Clinical symptoms of the skin (eg, maculopapular rash) and GI tract (eg, nausea, diarrhea) caused by GVHD can be difficult to distinguish from other causes (eg, infection, drugs). Thus, biomarkers specific for GVHD and target organs may improve diagnosis. Using intact-protein analysis system,36,37  plasma pooled from 10 patients with skin GVHD labeled with the heavy isotope was compared with plasma from 10 patients without GVHD labeled with the light isotope for the analysis of thousands of spectra and hundreds of proteins. Elafin emerged as the lead biomarker candidate for detecting skin GVHD at the time of clinical diagnosis. Paczesny et al demonstrated that plasma elafin concentrations in samples from 492 patients had significant diagnostic and prognostic value, including the prediction of long-term survival.39  These data also provide proof-of-principle demonstration that biomarkers of disease-related tissue-specific changes can be detected in plasma. Using the same proteomics strategy, Ferrara et al discovered 74 proteins with increased ratios (ie, heavy to light) in patients with GI GVHD, and 5 were of GI origin.38  Regenerating islet-derived 3-α (REG3α) was the lead candidate and was validated as a biomarker of lower GI GVHD using ELISA in 2 independent sets including 1014 patients from 3 centers.38  In a follow-up study, REG3α was compared with KRT18 and HGF, which were previously identified as GI GVHD markers, and showed higher diagnostic precision for lower GI GVHD than the other 2 biomarkers.78 

There are also limitations in predicting response to GVHD therapy. Recently, Luft et al showed that markers of endothelial dysfunction are elevated in steroid-refractory GVHD.75  Levine et al measured 6 previously validated diagnostic biomarkers from samples prospectively obtained at treatment initiation and on days 14 and 28 in a multicenter, randomized, 4-arm phase 2 clinical trial for newly diagnosed aGVHD.79  At each time point, the panel of 6 biomarkers predicted important clinical outcomes (post-therapy nonresponse at day 28 and mortality at day 180 from onset).79 

Because GVHD target-specific markers are primarily indicative of GVHD-damaged tissue, they represent indicators of the disease when clinical signs are present.
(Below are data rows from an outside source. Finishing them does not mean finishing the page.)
Lemma interval_bound ht rand : 3 <= ht ->
  0 < ht / 3 * 1000 + generateJitter (ht / 3 * 1000) kDefaultJitterPercent kDefaultJitterCapMs rand
    /\ 2 * (ht / 3 * 1000 + generateJitter (ht / 3 * 1000) kDefaultJitterPercent
                            kDefaultJitterCapMs rand) < ht * 1000.
Proof.
  intros Hht. assert (1 <= ht / 3) by (apply Z.div_le_lower_bound; lia).
  pose proof (Z.mul_div_le ht 3 ltac:(lia)).
  pose proof (jitter_bound (ht / 3 * 1000) rand ltac:(lia)) as Hj.
  assert (ht / 3 * 1000 / 10 = ht / 3 * 100).
  { replace (ht / 3 * 1000) with (ht / 3 * 100 * 10) by lia. apply Z.div_mul. lia. }
  lia.
Qed.

(** ** Frames: updates that the invariant does not see *)

Definition queues_frame (f : Queues -> Queues) : Prop :=
  forall q, observerStateQueue_ (f q) = observerStateQueue_ q /\ oqueue_ (f q) = oqueue_ q /\
    oqueueClosed (f q) = oqueueClosed q /\
    (Forall open_item_ok (rcvdQueue_ q) -> Forall open_item_ok (rcvdQueue_ (f q))).

Lemma inv_upd_queues n k f p : queues_frame f -> session_inv n k p -> session_inv n k (upd_queues f p).
Proof.
  intros Hf [Hs Ha Hfr Ht Hr Hp Ho Hg]. destruct p as [ps t q m g sc r s e d a]. simpl in *.
  destruct (Hf q) as (E1 & E2 & E3 & Hr').
  constructor; simpl; rewrite ?E1, ?E2, ?E3; auto.
Qed.
(* ===== verification/Threads.v ===== *)
(** * Interleaved threads

    The queues of lib/coro/ are shared by threads, fibers and coroutines that
    take turns at their locks and semaphores.  A thread is its program counter:
    where it stands in the body of an operation and the values it carries.  One
    step of a thread runs up to the next point at which another thread may
    intervene, and changes the shared object. *)

From stdpp Require Import list_numbers.
From stdpp Require Export relations.
From S2P Require Import Prelude.

#[global] Open Scope Z_scope.

Section Threads.
Context {Q PC Ev : Type}.
Variable advance : Q -> PC -> list (Q * PC * list Ev).
Variable start : PC -> bool.

Record Config := mkConfig { shared : Q; threads : list PC; history : list Ev }.

(** A call begins, or a thread makes one of the steps open to it. *)
Inductive step : Config -> Config -> Prop :=
| step_start q ts h pc :
    start pc = true -> step (mkConfig q ts h) (mkConfig q (ts ++ [pc]) h)
| step_thread q ts h i pc q' pc' ev :
    ts !! i = Some pc -> (q', pc', ev) ∈ advance q pc ->
    step (mkConfig q ts h) (mkConfig q' (<[i:=pc']> ts) (h ++ ev)).

Definition reachable (q0 : Q) : Config -> Prop := rtc step (mkConfig q0 [] []).

Lemma invariant_rule q0 (I : Config -> Prop) :
  I (mkConfig q0 [] []) -> (forall c c', I c -> step c c' -> I c') ->
  forall c, reachable q0 c -> I c.
Proof.
  intros Hinit Hstep c Hr. unfold reachable in Hr. revert Hinit.
  induction Hr as [|c1 c2 c3 Hs _ IH]; eauto.
Qed.

(** ** Executions

    A schedule says at each point which call begins or which thread takes its
    first open step. *)
Inductive Action := Start (pc : PC) | Run (i : nat).

Definition act (c : Config) (a : Action) : option Config :=
  match a with
  | Start pc =>
      if start pc then Some (mkConfig (shared c) (threads c ++ [pc]) (history c)) else None
  | Run i =>
      match threads c !! i with
      | Some pc =>
          match advance (shared c) pc with
          | (q, pc', ev) :: _ => Some (mkConfig q (<[i:=pc']> (threads c)) (history c ++ ev))
          | [] => None
          end
      | None => None
      end
  end.

Fixpoint exec (c : Config) (s : list Action) : option Config :=
  match s with
  | [] => Some c
  | a :: s => match act c a with Some c' => exec c' s | None => None end
  end.

Lemma act_step c a c' : act c a = Some c' -> step c c'.
Proof.
  destruct c as [q ts h], a as [pc|i]; simpl.
  - case_match; [|done]. intros [= <-]. by constructor.
  - destruct (ts !! i) as [pc|] eqn:Hi; [|done].
    destruct (advance q pc) as [|[[q' pc'] ev] l] eqn:Ha; [done|]. intros [= <-].
    eapply step_thread; [done|]. rewrite Ha. left.
Qed.

Lemma exec_rtc (P : Config -> Prop) s : forall c c', exec c s = Some c' ->
  (forall n c1, exec c (take n s) = Some c1 -> P c1) ->
  rtc (fun c1 c2 => step c1 c2 /\ P c2) c c'.
Proof.
  induction s as [|a s IH]; simpl; intros c c' H HP; [by simplify_eq|].
  destruct (act c a) as [c1|] eqn:Ha; [|done].
  apply rtc_l with c1; [split; [by eapply act_step|]|].
  - apply (HP 1%nat). simpl. by rewrite Ha.
  - apply IH; [done|]. intros n c2 Hn. apply (HP (S n)). simpl. by rewrite Ha.
Qed.

Lemma exec_reachable q0 s c : exec (mkConfig q0 [] []) s = Some c -> reachable q0 c.
Proof.
  intros H. apply (exec_rtc (fun _ => True)) in H; [|done].
  unfold reachable. clear s. induction H as [|c1 c2 c3 [] ? IH]; [done|by eapply rtc_l].
Qed.
End Threads.
Arguments Start {PC} pc.
Arguments Run {PC} i.
Arguments Config : clear implicits.
Arguments mkConfig {Q PC Ev} shared threads history.
Arguments shared {Q PC Ev} c.
Arguments threads {Q PC Ev} c.
Arguments history {Q PC Ev} c.

(** ** Counting threads

    [total f ts] adds up what the threads contribute, such as the number of
    those that stand at a given point. *)
Section Total.
Context {PC : Type}.
Implicit Types (f : PC -> nat) (ts : list PC).

Definition total f ts : nat := sum_list_with f ts.

Lemma total_app f ts1 ts2 : total f (ts1 ++ ts2) = (total f ts1 + total f ts2)%nat.
Proof. apply sum_list_with_app. Qed.

Lemma total_single f a : total f [a] = f a.
Proof. unfold total. simpl. lia. Qed.

Lemma total_insert f ts i a b : ts !! i = Some a ->
  (total f (<[i:=b]> ts) + f a = total f ts + f b)%nat.
Proof.
  unfold total. revert i. induction ts as [|x ts IH]; intros [|i] Hi; simplify_eq/=; [lia|].
  specialize (IH i Hi). lia.
Qed.

Lemma total_le f g ts : (forall pc, f pc <= g pc)%nat -> (total f ts <= total g ts)%nat.
Proof.
  intros H. unfold total. induction ts as [|x ts IH]; simpl; [done|]. specialize (H x). lia.
Qed.

Lemma total_elem f ts i a : ts !! i = Some a -> (f a <= total f ts)%nat.
Proof.
  unfold total. revert i. induction ts as [|x ts IH]; intros [|i] Hi; simplify_eq/=; [lia|].
  specialize (IH i Hi). lia.
Qed.
End Total.

(** [inv_advance H]: [H] is membership in the steps open to a thread, with the
    operations it calls unfolded. *)
Ltac inv_advance H :=
  simpl in H; repeat (case_match; simplify_eq/=);
  repeat match goal with
  | H : _ ∈ [] |- _ => by apply elem_of_nil in H
  | H : _ ∈ _ :: _ |- _ => apply elem_of_cons in H as [H|H]; simplify_eq/=
  end.
(* ===== verification/ChangeTrackerInv.v ===== *)
(** * The invariant of the change tracker

    What a consistent tracker looks like ([tracker_ok]), and that every operation
    of ChangeTracker.v runs to its end on a consistent tracker, touches no
    deleted item and leaves it consistent.  The operations take a consumer off
    its pending list while they work on it, and clear the last bit of an item
    before they delete it; [core x e] is the invariant with the consumer [x]
    and the item [e] excepted. *)

From stdpp Require Import gmap fin_sets.
From S2P Require Import Prelude ConsumerBitmap ConsumerBitManager ChangeTracker.

(** ** Views *)

Definition bitAt (t : ChangeTracker) (p : nat) (b : Z) : bool :=
  match items t !! p with Some it => bit_of (consumerBitmap it) b | None => false end.
Definition pend (t : ChangeTracker) (p : nat) : list nat :=
  match items t !! p with Some it => pendingConsumers it | None => [] end.
Definition objAt (t : ChangeTracker) (p : nat) : option nat := trackableObject <$> items t !! p.

(** The items in front of a marker: all of them for the null marker. *)
Fixpoint before_in (p : nat) (l : list nat) : list nat :=
  match l with
  | [] => []
  | q :: l' => if decide (q = p) then [] else q :: before_in p l'
  end.
Definition before (m : option nat) (l : list nat) : list nat :=
  match m with Some p => before_in p l | None => l end.

Lemma before_in_app p l1 l2 : p ∉ l1 -> before_in p (l1 ++ l2) = l1 ++ before_in p l2.
Proof.
  induction l1 as [|q l1 IH]; intros Hp; [done|]. apply not_elem_of_cons in Hp as [Hq Hp].
  simpl. rewrite decide_False by done. by rewrite IH.
Qed.

Lemma before_split p l1 l2 : p ∉ l1 -> before (Some p) (l1 ++ p :: l2) = l1.
Proof. intros Hp. simpl. rewrite before_in_app by done. simpl. by rewrite decide_True, app_nil_r. Qed.

Lemma next_in_split p l1 l2 : p ∉ l1 -> next_in p (l1 ++ p :: l2) = head l2.
Proof.
  induction l1 as [|q l1 IH]; intros Hp; simpl; [by rewrite decide_True|].
  apply not_elem_of_cons in Hp as [Hq Hp]. rewrite decide_False by done. by apply IH.
Qed.

Lemma nodup_split p (l : list nat) : NoDup l -> p ∈ l ->
  exists l1 l2, l = l1 ++ p :: l2 /\ (p ∉ l1) /\ (p ∉ l2).
Proof.
  intros Hnd Hp. apply list_elem_of_split in Hp as (l1 & l2 & ->). exists l1, l2.
  apply NoDup_app in Hnd as (_ & H1 & H2). apply NoDup_cons in H2 as [H2 _].
  split_and!; [done| |done]. intros H. apply (H1 p H). left.
Qed.

Lemma filter_neq_notin p (l : list nat) : p ∉ l -> filter (fun q => q <> p) l = l.
Proof.
  induction l as [|q l IH]; intros Hp; [done|]. apply not_elem_of_cons in Hp as [Hq Hp].
  rewrite filter_cons_True by done. by rewrite IH.
Qed.

Lemma filter_neq_split (p : nat) (l1 l2 : list nat) : p ∉ l1 -> p ∉ l2 ->
  filter (fun q => q <> p) (l1 ++ p :: l2) = l1 ++ l2.
Proof.
  intros H1 H2. rewrite filter_app, filter_cons_False by (intros H; by destruct H).
  by rewrite !filter_neq_notin.
Qed.

Lemma before_next p l : NoDup l -> p ∈ l -> before (next_in p l) l = before (Some p) l ++ [p].
Proof.
  intros Hnd Hp. destruct (nodup_split p l Hnd Hp) as (l1 & l2 & -> & H1 & H2).
  rewrite next_in_split, before_split by done. destruct l2 as [|q l2]; [done|]. cbn [head].
  change (l1 ++ p :: q :: l2) with (l1 ++ [p] ++ q :: l2). rewrite app_assoc, before_split; [done|].
  apply NoDup_app in Hnd as (_ & Hd & Hnd). apply not_elem_of_app. split.
  - intros Hq. apply (Hd q Hq). right. left.
  - rewrite list_elem_of_singleton. intros ->. apply H2. left.
Qed.

Lemma before_next_erase p l : NoDup l -> p ∈ l ->
  before (next_in p l) (filter (fun q => q <> p) l) = before (Some p) l.
Proof.
  intros Hnd Hp. destruct (nodup_split p l Hnd Hp) as (l1 & l2 & -> & H1 & H2).
  rewrite next_in_split, before_split, filter_neq_split by done.
  destruct l2 as [|q l2]; [by rewrite app_nil_r|]. cbn [head]. apply before_split.
  apply NoDup_app in Hnd as (_ & Hd & _). intros Hq. apply (Hd q Hq). right. left.
Qed.

Lemma before_erase p m l : m <> Some p ->
  before m (filter (fun q => q <> p) l) = filter (fun q => q <> p) (before m l).
Proof.
  intros Hm. destruct m as [r|]; [|done]. simpl. induction l as [|q l IH]; [done|].
  destruct (decide (q = p)) as [->|Hq].
  - rewrite filter_cons_False by (intros H; by destruct H). rewrite IH. simpl.
    rewrite decide_False by congruence. by rewrite filter_cons_False by (intros H; by destruct H).
  - rewrite filter_cons_True by done. simpl. destruct (decide (q = r)); [done|].
    rewrite filter_cons_True by done. by rewrite IH.
Qed.

Lemma before_incl m l q : q ∈ before m l -> q ∈ l.
Proof.
  destruct m as [r|]; [|done]. simpl. induction l as [|p l IH]; [done|]. simpl.
  destruct (decide (p = r)); [by intros ?%elem_of_nil|].
  intros [->|?]%elem_of_cons; [left|right; auto].
Qed.

Lemma before_app_in p l l' : p ∈ l -> before (Some p) (l ++ l') = before (Some p) l.
Proof.
  intros Hp. simpl. induction l as [|q l IH]; [by apply elem_of_nil in Hp|]. simpl.
  destruct (decide (q = p)); [done|]. apply elem_of_cons in Hp as [->|Hp]; [done|]. by rewrite IH.
Qed.

Lemma next_in_Some p l n : NoDup l -> next_in p l = Some n -> n ∈ l /\ n <> p.
Proof.
  intros Hnd Hn. induction l as [|q l IH]; [done|]. simpl in Hn. apply NoDup_cons in Hnd as [Hq Hnd].
  destruct (decide (q = p)) as [->|].
  - destruct l as [|r l]; [done|]. simpl in Hn. simplify_eq. split; [do 2 constructor|].
    intros ->. apply Hq. left.
  - destruct (IH Hnd Hn). split; [by right|done].
Qed.

(** ** The invariant *)

Record shape (t : ChangeTracker) : Prop := {
  sh_nodup : NoDup (changeList_ t);
  sh_items : forall p, p ∈ changeList_ t <-> is_Some (items t !! p);
  sh_obj : forall o p, changeItem_ t !! o = Some p <->
             exists it, items t !! p = Some it /\ trackableObject it = o;
  sh_wf : forall p it, items t !! p = Some it -> wf_bitmap (consumerBitmap it);
  sh_fresh : forall p, p ∈ changeList_ t -> (p < nextItem_ t)%nat
}.

Record pended (t : ChangeTracker) : Prop := {
  pd_hook : forall p c, c ∈ pend t p <-> hook t c = Some p;
  pd_nodup : forall p, NoDup (pend t p);
  pd_ready : forall c, c ∈ readyConsumers_ t <-> isInReadyList t c = true
}.

(** A consumer between two operations: it is linked at its marker, has nothing to
    do in front of it, and is at the end of the list when it is ready. *)
Record placed (t : ChangeTracker) (c : nat) : Prop := {
  pl_hook : hook t c = getMarker t c;
  pl_marker : forall p, getMarker t c = Some p -> p ∈ changeList_ t;
  pl_behind : forall p, p ∈ before (getMarker t c) (changeList_ t) ->
                bitAt t p (getBitPosition t c) = false;
  pl_ready : isInReadyList t c = true -> getMarker t c = None
}.

(** Every item is owed by somebody, and only by registered consumers. *)
Record owned (e : option nat) (t : ChangeTracker) : Prop := {
  ow_some : forall p, p ∈ changeList_ t -> Some p <> e -> exists b, 0 <= b /\ bitAt t p b = true;
  ow_reg : forall p b, 0 <= b -> bitAt t p b = true ->
             b <> npos /\ exists c, getBitPosition t c = b
}.
Lemma attachBehind_ok s g t : tracker_ok t -> getBitPosition t s <> npos -> s <> g -> at_or_behind t g s ->
  exists t', attachToMarkerBehind (Some s) (Some g) t = Ok t' /\ tracker_ok t' /\
    getMarker t' s = getMarker t g /\ getMarker t' g = None /\
    (forall q, bitAt t' q (getBitPosition t g) = false) /\
    (forall q, q ∈ changeList_ t -> q ∉ before (getMarker t g) (changeList_ t) ->
       q ∈ before (getMarker t s) (changeList_ t) -> bitAt t' q (getBitPosition t s) = true).
Proof.
  intros Hok Hs Hsg Hbeh. pose proof Hok as [Hco Hr].
  pose proof (co_placed _ _ _ Hco s ltac:(done)) as Hps. pose proof (co_placed _ _ _ Hco g ltac:(done)) as Hpg.
  destruct (rewind_ok s g t Hok Hs Hbeh) as (t5 & l & Hrw & [Hco5 Hr5] & Hsr5 & Hm5 & Hbit5 & Hl2 & Hl3).
  assert (Hsplit : attachToMarkerBehind (Some s) (Some g) t = consumerResetChangeList (Some g) t5).
  { unfold attachToMarkerBehind. destruct (Z.eqb_spec (getBitPosition t s) npos) as [|_]; [done|].
    destruct (ownWalk _ _ _ _ t) as [t1| |]; [|done..]. cbn [rbind] in *.
    destruct (match getMarker t s with Some p => removePendingConsumer p s t1 | None => Ok (removeFromReadyConsumers s t1) end)
      as [t2| |]; [|done..]. cbn [rbind] in *. cbv zeta in Hrw. by rewrite Hrw. }
  rewrite Hsplit. set (b := getBitPosition t s) in *. set (gm := getMarker t g) in *.
  pose proof (before_from gm (changeList_ t)) as El.
  destruct (consumerReset_ok g t5 Hco5 (registry_positions t5 Hr5)) as (t6 & Hrs & Hco6 & Hak6 & Hc6).
  rewrite Hrs. exists t6. split; [done|]. rewrite (sr_pos _ _ Hsr5) in Hak6.
  assert (Hr6 : registry t6).
  { destruct (decide (getBitPosition t g = npos)) as [Hg|Hg].
    - destruct (rg_idle t5 Hr5 g) as [Hmg _]; [by rewrite (sr_pos _ _ Hsr5)|].
      unfold consumerResetChangeList in Hrs. rewrite Hmg in Hrs. by injection Hrs as <-.
    - apply (registry_acked g _ t5 t6 Hco5 Hak6); [by rewrite (sr_pos _ _ Hsr5)|done]. }
  assert (Hown : forall q, q ∈ l -> bitAt t6 q b = true).
  { intros q Hq. rewrite (ak_bit _ _ _ _ Hak6), Hbit5 by apply (registry_positions t Hr s).
    rewrite (bool_decide_true (q ∈ l /\ b = b)) by done. rewrite orb_true_r. unfold bit_everywhere.
    apply negb_true_iff, Z.eqb_neq. intros E. apply Hsg. by apply (registry_inj t). }
  split; [done|]. split; [|split; [unfold getMarker; by rewrite Hc6|split]].
  - assert (Ec : consumer t6 s = consumer t5 s); [|by unfold getMarker in *; rewrite Ec].
    pose proof (pl_hook t5 s (co_placed _ _ _ Hco5 s ltac:(done))) as Hh5. rewrite Hm5 in Hh5.
    assert (Hhd : head (from gm (changeList_ t)) = gm) by apply from_head, (pl_marker t g Hpg).
    destruct gm as [pg|] eqn:Egm; [|by apply (ak_idle _ _ _ _ Hak6); [congruence|]].
    apply (ak_stay _ _ _ _ Hak6 s pg); [congruence|done|].
    apply (sh_items t6 (co_shape _ _ _ Hco6)), (bitAt_live None None t6 pg b Hco6), Hown.
    destruct (from (Some pg) (changeList_ t)) as [|p' rest]; [done|]. injection Hhd as ->.
    destruct (decide (getMarker t s = Some pg)) as [E|E]; [apply (Hl3 pg E); left|]. apply Hl2.
    destruct (getMarker t s) as [ps|]; simpl; [rewrite decide_False by congruence|]; left.
  - intros q. rewrite (ak_bit _ _ _ _ Hak6) by apply (registry_positions t Hr). unfold bit_everywhere.
    by rewrite Z.eqb_refl, andb_false_r.
  - intros q Hq Hnb Hbs. apply Hown, Hl2. rewrite El in Hbs.
    destruct (getMarker t s) as [ps|] eqn:Eps; simpl in Hbs |- *.
    + rewrite before_in_app in Hbs; [by apply elem_of_app in Hbs as [|]|].
      intros Hps'%Hbeh. pose proof (pl_marker t s Hps ps Eps) as Hpsin.
      destruct (nodup_split ps _ (sh_nodup t (co_shape _ _ _ Hco)) Hpsin) as (k1 & k2 & E & Hk1 & _).
      rewrite Eps, E, before_split in Hps' by done. done.
    + by apply elem_of_app in Hbs as [|].
Qed.
(* ===== verification/RouteFilter.v ===== *)
(** * Route filters

    routelib/RouteFilter.h, RouteFilter.cpp and RouteBase.h: the metrics of a
    route, the four kinds of filter and the factory that builds a filter from its
    configuration.

    A [std::shared_ptr<RouteBase>] is a pointer into a store; a filter reads the
    pointed-to routes through the virtual getters of [RouteBase], here the class
    of that name.  [None] is the end of the process by [XLOG(FATAL)] or [CHECK]. *)

From stdpp Require Import gmap.
From S2P Require Import Prelude.

(** ** Configuration *)

Inductive RouteMetric :=
| BGP_LOCAL_PREFERENCE | BGP_AS_PATH_LEN | BGP_ORIGIN_CODE | BGP_MED_VALUE | DELETED_ROUTE
| CONTROLLER_COMMUNITY | BGP_ROUTER_ID | BGP_PEER_ASN | CONTROLLER_COMMUNITY_METRO | PREFIX_LENGTH
| PERF_DETOUR_ROUTE_OVERRIDE | ALREADY_PREFERRED_ROUTE | EXTERNAL_ROUTE | LOCAL_ROUTE | BGP_PEER_IP
| BGP_CLUSTER_LIST_LEN | CONFED_EXTERNAL_ROUTE | BGP_AS_PATH_LEN_WITH_CONFED | BGP_PEER_NEXTHOP
| BGP_WEIGHT_VALUE | IGP_COST.

#[export] Instance RouteMetric_eq_dec : EqDecision RouteMetric.
Proof. solve_decision. Defined.

Inductive HighestLowestRouteFilterAction := CHOOSE_HIGHEST | CHOOSE_LOWEST.
Inductive MembershipRouteFilterAction := CHOOSE_MEMBER | CHOOSE_NONMEMBER.

Inductive RouteFilterOpts :=
| RangedRouteFilterOpts (minValue maxValue : Z)
| HighestLowestRouteFilterOpts (action : HighestLowestRouteFilterAction)
| MembershipRouteFilterOpts (action : MembershipRouteFilterAction) (metricValues : list Z)
| RecoverEquivalentRouteFilterOpts (tiebreakerConfigs : list RouteFilterConfig)
with RouteFilterConfig := mkConfig (metric : RouteMetric) (opts : RouteFilterOpts).

Definition cfg_metric (c : RouteFilterConfig) : RouteMetric := let 'mkConfig m _ := c in m.

(** ** Routes *)

Abbreviation ptr := positive.

(** The virtual functions of [RouteBase] the library calls.  [None] where the call can
    end the process: the controller preferences are [CHECK(false)] in [RouteInfo], an
    address without a family has no integer value, the local preference may be unset. *)
Class RouteBase (R : Type) := {
  getBgpPrefixLength : R -> Z;
  getBgpLocalPreference : R -> option Z;
  getBgpAsPathLen : R -> Z;
  getBgpAsPathLenWithConfed : R -> Z;
  getBgpOriginCode : R -> Z;
  getBgpMedValue : R -> Z;
  getBgpWeightValue : R -> Z;
  getIsRoutePreferred : R -> bool;
  setRoutePreferred : R -> R;
  clearRoutePreferred : R -> R;
  getBgpRouterId : R -> Z;
  getBgpPeerIPAsInt : R -> option Z;
  getBgpNexthopAsInt : R -> option Z;
  getIsRouteExternal : R -> bool;
  getIsRouteConfedExternal : R -> bool;
  getIsRouteDeleted : R -> bool;
  getOriginAsnAndPeerAsn : R -> Z * Z;
  getBgpClusterListLen : R -> Z;
  getRouterLevelPreferenceFromControllerCommunities : R -> option Z;
  getMetroLevelPreferenceFromControllerCommunities : R -> option Z;
  getIgpCostValue : R -> Z;
  clearBestPathFilterCriteria : R -> R;
  setBestPathFilterCriteria : RouteFilterConfig -> R -> R
}.

(** [Rule]: every getter's result is converted to [__uint128_t]. *)
Abbreviation Rule R := (R -> option Z).
(* ===== verification/RouteSelector.v ===== *)
(** * Route selection

    routelib/RouteSelector.h, RouteSelector.cpp and RouteFilterConfig.h: a selector is
    a list of filters; it runs them one after the other and can mark the outcome on
    the routes. *)

From stdpp Require Import gmap.
From S2P Require Import Prelude RouteFilter RouteInfo.

(** ** Configurations *)

Definition getMembershipFilterConfig (metric : RouteMetric) (action : MembershipRouteFilterAction)
    (filterValues : list Z) : RouteFilterConfig :=
  mkConfig metric (MembershipRouteFilterOpts action filterValues).

Definition getHighestLowestRouteFilterConfig (metric : RouteMetric)
    (action : HighestLowestRouteFilterAction) : RouteFilterConfig :=
  mkConfig metric (HighestLowestRouteFilterOpts action).

Definition getRecoverEquivalentRouteFilterConfig (metric : RouteMetric)
    (tiebreakerConfigs : list RouteFilterConfig) : RouteFilterConfig :=
  mkConfig metric (RecoverEquivalentRouteFilterOpts tiebreakerConfigs).

Definition getRouteFilterConfigs (metricAndHighests : list (RouteMetric * bool))
    : list RouteFilterConfig :=
  mkConfig DELETED_ROUTE (MembershipRouteFilterOpts CHOOSE_MEMBER [0]) ::
  map (fun mh : RouteMetric * bool =>
         mkConfig mh.1 (HighestLowestRouteFilterOpts
                          (if mh.2 then CHOOSE_HIGHEST else CHOOSE_LOWEST)))
      metricAndHighests.

Definition kRouterFilterConfigsBase : list RouteFilterConfig :=
  [getMembershipFilterConfig DELETED_ROUTE CHOOSE_MEMBER [0];
   getHighestLowestRouteFilterConfig PREFIX_LENGTH CHOOSE_HIGHEST;
   getHighestLowestRouteFilterConfig CONTROLLER_COMMUNITY CHOOSE_HIGHEST;
   getHighestLowestRouteFilterConfig BGP_LOCAL_PREFERENCE CHOOSE_HIGHEST;
   getHighestLowestRouteFilterConfig BGP_AS_PATH_LEN CHOOSE_LOWEST;
   getHighestLowestRouteFilterConfig BGP_ORIGIN_CODE CHOOSE_LOWEST;
   getHighestLowestRouteFilterConfig BGP_MED_VALUE CHOOSE_LOWEST;
   getHighestLowestRouteFilterConfig EXTERNAL_ROUTE CHOOSE_HIGHEST].

Definition kRouterFilterConfigsNoMultipath : list RouteFilterConfig :=
  kRouterFilterConfigsBase ++
  [getHighestLowestRouteFilterConfig BGP_ROUTER_ID CHOOSE_LOWEST;
   getHighestLowestRouteFilterConfig BGP_PEER_IP CHOOSE_LOWEST].

Definition kRouterFilterConfigs : list RouteFilterConfig :=
  kRouterFilterConfigsBase ++
  [getRecoverEquivalentRouteFilterConfig BGP_PEER_ASN
     [getHighestLowestRouteFilterConfig BGP_ROUTER_ID CHOOSE_LOWEST;
      getHighestLowestRouteFilterConfig BGP_PEER_IP CHOOSE_LOWEST]].

Definition kMetroFilterConfigs : list RouteFilterConfig :=
  [getMembershipFilterConfig DELETED_ROUTE CHOOSE_MEMBER [0];
   getHighestLowestRouteFilterConfig PREFIX_LENGTH CHOOSE_HIGHEST;
   getHighestLowestRouteFilterConfig CONTROLLER_COMMUNITY_METRO CHOOSE_HIGHEST;
   getHighestLowestRouteFilterConfig BGP_LOCAL_PREFERENCE CHOOSE_HIGHEST;
   getHighestLowestRouteFilterConfig BGP_AS_PATH_LEN CHOOSE_LOWEST;
   getHighestLowestRouteFilterConfig BGP_ORIGIN_CODE CHOOSE_LOWEST;
   getHighestLowestRouteFilterConfig BGP_MED_VALUE CHOOSE_LOWEST].

(** ** The selector *)

Section Selector.
Context {R : Type} `{RouteBase R}.

(** [filters_] *)
Abbreviation RouteSelector := (list (RouteFilter R)).

Definition newRouteSelector (configs : list RouteFilterConfig) : option RouteSelector :=
  mapM fromRouteFilterConfig configs.

(** The filter loop of [applyFilters]; it is left when there are no routes at all. *)
Fixpoint runFilters (h : ptr -> R) (filters : RouteSelector) (routes : list ptr)
    (current : list ptr * list ptr) (filterMap : option (gmap ptr RouteFilterConfig))
    : option (list ptr * list ptr * option (gmap ptr RouteFilterConfig)) :=
  match filters with
  | [] => Some (current, filterMap)
  | f :: filters' =>
      match routes with
      | [] => Some (current, filterMap)
      | _ => '(next, fm) ← filterRoutes h f current filterMap;
             runFilters h filters' routes next fm
      end
  end.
Therefore, GVHD target-specific markers complementary to biomarkers and infectious agents' analyses are useful in distinguishing skin rashes and diarrhea from other causes at time of diagnosis. If only one target, such as diarrhea, is involved, the most specific GI GVHD biomarker described so far, REG3α, should be tested.38,78  If both diarrhea and rashes are present at the same time, which is suggestive of a more systemic disease, REG3α and elafin should be tested along with systemic biomarkers.2,38,39 

GVHD should be analyzed as a single disease process early in the transplantation course because mechanisms involved in alloreactivity start as soon as donor T cells are activated and in contact with host antigen-presenting cells. We expect that biomarkers will be identified that correlate with subclinical disease. A good example of such a marker is sIL-2Rα, which was shown in a prospective study to be elevated at days 7 and 15 after HCST and to predict severe aGVHD with 57% sensitivity and 82% specificity.62 

Biomarkers of GVHD have also recently been used to follow the response to GVHD treatment.79  However, the key to developing useful surrogate end points is to identify biomarkers that reflect fundamental aspects of the treatment's effects on disease pathogenesis. A “perfect” surrogate end point, as described by De Gruttola et al, can be presented as T induces S that induces O, where T is the treatment, S is the surrogate end point, and O is a clinical outcome. In this case, the biomarker S measures all the effects of T on O.80  A more likely situation arises when T has a direct effect on O that is not mediated through S.80 

Given the progress in GVHD biomarker identification and validation, clinical trial design will begin incorporating biomarkers. The number of specimens that should be tested depends on the objective of the study and the extent of biomarker variability in the study. The following factors contribute to variability: the prevalence of the disease; the subtypes of disease among the study samples (eg, skin GVHD or GI GVHD); the capacity of the biomarkers to discriminate among the different disease subtypes; the number of biomarkers under study; and the statistical algorithm used to select promising biomarkers. Thus, as suggested by Pepe et al,81  there are no simple methods for recommending samples sizes. They proposed that computer simulations guide the choice of sample sizes with the guidance of investigators on biologically plausible models to generate data.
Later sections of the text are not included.